Of the lines below, write out exactly those from the line with "0 <= sz -> rx_ok f ->" through the line with "- constructor; cbn", both included, and skip the rest.

*** INPUT RECORDS Section Begins ***

Lemma frag_loop {S} Hdr a holds (body : Z -> Z -> S -> option S) seal fs i pre post s :
  frag_body_ok Hdr a holds body seal ->
  (forall h p, zlen (seal h p) = zlen p + pa_icv_len a) ->
  frags_ok Hdr a i (zlen pre) fs -> i + Z.of_nat (length fs) = pa_nr_frags a ->
  holds s (pre ++ layout fs ++ post) ->
  exists s' off, for_from (length fs) i (encrypt_frag a body) (s, zlen pre) = Some (s', off) /\
    holds s' (pre ++ sealed seal fs ++ post).
Proof.
  intros Hb Hseal. revert i pre s. induction fs as [|f fs IH]; intros i pre s Hok Hn Hs;
    cbn [length for_from]; [by exists s, (zlen pre)|].
  destruct Hok as (Hh & Hi & Hp & Hlp & Hokh & Hokp & Hpad & Hok).
  unfold layout in Hs. cbn [map concat] in Hs. rewrite <- !app_assoc in Hs.
  destruct (Hb pre (f_hdr f) (f_payload f) (f_icv f) _ s Hs Hokh Hokp Hlp Hh Hi) as (s1 & E & Hs1).
  assert (E1 : encrypt_frag a body i (s, zlen pre) =
    Some (s1, if i + 1 =? pa_nr_frags a then zlen pre else next_frag a (zlen pre))).
  { unfold encrypt_frag. rewrite <- Hp, E. done. }
  rewrite E1. cbn [mbind option_bind]. clear E1 E.
  destruct (i + 1 =? pa_nr_frags a) eqn:El; bool_to_prop.
  - cbn [length] in Hn. assert (fs = []) as -> by (apply nil_length_inv; lia).
    exists s1, (zlen pre). split; [done|]. unfold sealed. cbn [map concat] in *.
    by rewrite <- !app_assoc in *.
  - cbn [length] in Hn. assert (Hne : fs <> []) by (intros ->; cbn [length] in Hn; lia).
    specialize (Hpad Hne).
    assert (Hoff : next_frag a (zlen pre) =
      zlen (pre ++ f_hdr f ++ seal (f_hdr f) (f_payload f) ++ f_pad f)).
    { rewrite !zlen_app, Hseal. unfold frag_length in Hp.
      rewrite (proj2 (Z.eqb_neq _ _) El) in Hp. lia. }
    rewrite Hoff in Hok |- *.
    destruct (IH (i + 1) _ s1 Hok) as (s' & off & E' & Hs'); [lia| |].
    { rewrite <- !app_assoc. exact Hs1. }
    exists s', off. split; [done|]. unfold sealed in *. cbn [map concat].
    by rewrite <- !app_assoc in *.
Qed.

Lemma encrypt_frags_spec {S} Hdr a holds (body : Z -> Z -> S -> option S) seal fs pre post s :
  frag_body_ok Hdr a holds body seal ->
  (forall h p, zlen (seal h p) = zlen p + pa_icv_len a) ->
  zlen pre = hw_hdr_offset a -> frags_ok Hdr a 0 (zlen pre) fs -> zlen fs = pa_nr_frags a ->
  holds s (pre ++ layout fs ++ post) ->
  exists s', encrypt_frags a body s = Some s' /\ holds s' (pre ++ sealed seal fs ++ post).
Proof.
  intros Hb Hseal Hpre Hok Hn Hs.
  destruct (frag_loop Hdr a holds body seal fs 0 pre post s) as (s' & off & E & Hs'); try done.
  exists s'. split; [|done]. unfold encrypt_frags.
  by rewrite <- Hn, zlen_to_nat, <- Hpre, E.
Qed.

(** ** WEP *)

(** The buffer and the checksum tables. *)
Definition holds_crc (s : list Z * crc32_globals) (m : list Z) : Prop := s.1 = m /\ crc_ready s.2.

(** The RC4 key of a frame with header [h]. *)
Definition wep_key (skey : list Z) (keylength hdrlen : Z) (h : list Z) : list Z :=
  take 3 (drop (Z.to_nat hdrlen) h) ++ take (Z.to_nat keylength) skey
  ++ replicate (Z.to_nat (13 - keylength)) 0.

Definition wep_seal (skey : list Z) (keylength hdrlen : Z) (h p : list Z) : list Z :=
  rc4 (wep_key skey keylength hdrlen h) (3 + keylength) (p ++ icv p).

Lemma fill_wepkey_eq iv skey keylength : zlen iv = 3 -> 0 <= keylength <= 13 ->
  keylength <= zlen skey ->
  fill_wepkey iv skey keylength =
  Some (iv ++ take (Z.to_nat keylength) skey ++ replicate (Z.to_nat (13 - keylength)) 0).
Proof.
  intros Hiv Hk Hs. unfold fill_wepkey.
  change (replicate 16 0) with (replicate 3 0 ++ replicate 13 0).
  rewrite (wr_prefix (replicate 3 0)) by (unfold zlen in Hiv; simpl; lia).
  cbn [mbind option_bind]. rewrite rd_Some by lia. cbn [mbind option_bind].
  rewrite drop_0. replace 13%nat with (Z.to_nat keylength + Z.to_nat (13 - keylength))%nat by lia.
  rewrite replicate_add. apply wr_mid; [done|].
  rewrite length_take, length_replicate. unfold zlen in Hs. lia.
Qed.
Lemma put_repr f pre b c post n : rx_repr f pre b (c ++ post) -> n = zlen c ->
  exists f', recvframe_put f n = (f', true) /\ rx_repr f' pre (b ++ c) post /\
    attrib f' = attrib f /\ rf_id f' = rf_id f.
Proof.
  intros Hf ->. unfold recvframe_put.
  rewrite (proj2 (Z.ltb_ge _ _)) by (destruct Hf as [Hm Hd Ht Hl Hs]; rewrite Hm; repr_lens; lia).
  eexists. split; [done|]. split; [|done]. destruct Hf as [Hm Hd Ht Hl Hs].
  constructor; cbn [set_span rx_mem rx_data rx_tail rx_len];
    rewrite ?Hm, ?Hd, ?Ht, ?Hl, <- ?app_assoc; repr_lens; try done; try lia.
  rewrite u32_id; lia.
Qed.

Lemma set_attrib_repr a f pre b post : rx_repr f pre b post -> rx_repr (set_attrib a f) pre b post.
Proof. intros []. by constructor. Qed.

Lemma pull_ok f n : 0 <= n -> rx_ok f -> rx_ok (fst (recvframe_pull f n)).
Proof.
  intros Hn [Hd Ht Hl]. unfold recvframe_pull. destruct (_ <? _) eqn:E; bool_to_prop; [done|].
  constructor; cbn [fst set_span rx_mem rx_data rx_tail rx_len]; rewrite ?u32_id; lia.
Qed.

(** The four buffer operations keep a receive frame well formed: for every size that
    is not negative, the data pointer stays between the head and the tail, the tail stays
    below the end, and [len] stays their difference, whether the operation succeeds or
    returns NULL; when it returns NULL the frame is unchanged. *)
Theorem recvframe_ops_ok (op : rframe -> Z -> rframe * bool) f sz :
  In op [recvframe_push; recvframe_pull; recvframe_put; recvframe_pull_tail] ->
  0 <= sz -> rx_ok f ->
  rx_ok (fst (op f sz)) /\ (snd (op f sz) = false -> fst (op f sz) = f).
Proof.
  intros Hop Hsz [Hd Ht Hl].
  repeat destruct Hop as [<-|Hop]; try done;
    unfold recvframe_push, recvframe_pull, recvframe_put, recvframe_pull_tail;
    destruct (_ <? _) eqn:E; bool_to_prop; (split; [|done]); cbn [fst];
    constructor; cbn [set_span rx_mem rx_data rx_tail rx_len]; rewrite ?u32_id; lia.
Qed.

(** ** The Ethernet frame of an 802.11 frame *)

(** Reading inside the represented bytes. *)
Lemma rd_repr f pre x y z post off n : rx_repr f pre (x ++ y ++ z) post ->
  off = rx_data f + zlen x -> n = zlen y -> rd (rx_mem f) off n = Some y.
Proof.
  intros [Hm Hd _ _ _] -> ->. rewrite Hm, Hd.
  replace (pre ++ (x ++ y ++ z) ++ post) with ((pre ++ x) ++ y ++ (z ++ post))
    by (by rewrite <- !app_assoc).
  apply rd_mid; [|done]. by rewrite zlen_app.
Qed.

Lemma wr_repr f pre x y z post off d : rx_repr f pre (x ++ y ++ z) post ->
  off = rx_data f + zlen x -> zlen d = zlen y ->
  exists m, wr (rx_mem f) off d = Some m /\ rx_repr (set_mem m f) pre (x ++ d ++ z) post.
Proof.
  intros Hf -> Hn. pose proof Hf as [Hm Hd Ht Hl Hs]. rewrite Hm, Hd.
  exists ((pre ++ x) ++ d ++ (z ++ post)). split.
  - replace (pre ++ (x ++ y ++ z) ++ post) with ((pre ++ x) ++ y ++ (z ++ post))
      by (by rewrite <- !app_assoc).
    apply wr_mid; [by rewrite zlen_app|unfold zlen in Hn; lia].
  - constructor; cbn [set_mem rx_mem rx_data rx_tail rx_len]; rewrite ?Hd, ?Ht, ?Hl;
      rewrite <- ?app_assoc; try done; repr_lens; lia.
Qed.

*** INPUT RECORDS Section Ends ***

» ANSWER TO THIS EXERCISE
  0 <= sz -> rx_ok f ->
  rx_ok (fst (op f sz)) /\ (snd (op f sz) = false -> fst (op f sz) = f).
Proof.
  intros Hop Hsz [Hd Ht Hl].
  repeat destruct Hop as [<-|Hop]; try done;
    unfold recvframe_push, recvframe_pull, recvframe_put, recvframe_pull_tail;
    destruct (_ <? _) eqn:E; bool_to_prop; (split; [|done]); cbn [fst];
    constructor; cbn [set_span rx_mem rx_data rx_tail rx_len]; rewrite ?u32_id; lia.
Qed.

(** ** The Ethernet frame of an 802.11 frame *)

(** Reading inside the represented bytes. *)
Lemma rd_repr f pre x y z post off n : rx_repr f pre (x ++ y ++ z) post ->
  off = rx_data f + zlen x -> n = zlen y -> rd (rx_mem f) off n = Some y.
Proof.
  intros [Hm Hd _ _ _] -> ->. rewrite Hm, Hd.
  replace (pre ++ (x ++ y ++ z) ++ post) with ((pre ++ x) ++ y ++ (z ++ post))
    by (by rewrite <- !app_assoc).
  apply rd_mid; [|done]. by rewrite zlen_app.
Qed.

Lemma wr_repr f pre x y z post off d : rx_repr f pre (x ++ y ++ z) post ->
  off = rx_data f + zlen x -> zlen d = zlen y ->
  exists m, wr (rx_mem f) off d = Some m /\ rx_repr (set_mem m f) pre (x ++ d ++ z) post.
Proof.
  intros Hf -> Hn. pose proof Hf as [Hm Hd Ht Hl Hs]. rewrite Hm, Hd.
  exists ((pre ++ x) ++ d ++ (z ++ post)). split.
  - replace (pre ++ (x ++ y ++ z) ++ post) with ((pre ++ x) ++ y ++ (z ++ post))
      by (by rewrite <- !app_assoc).
    apply wr_mid; [by rewrite zlen_app|unfold zlen in Hn; lia].
  - constructor; cbn [set_mem rx_mem rx_data rx_tail rx_len]; rewrite ?Hd, ?Ht, ?Hl;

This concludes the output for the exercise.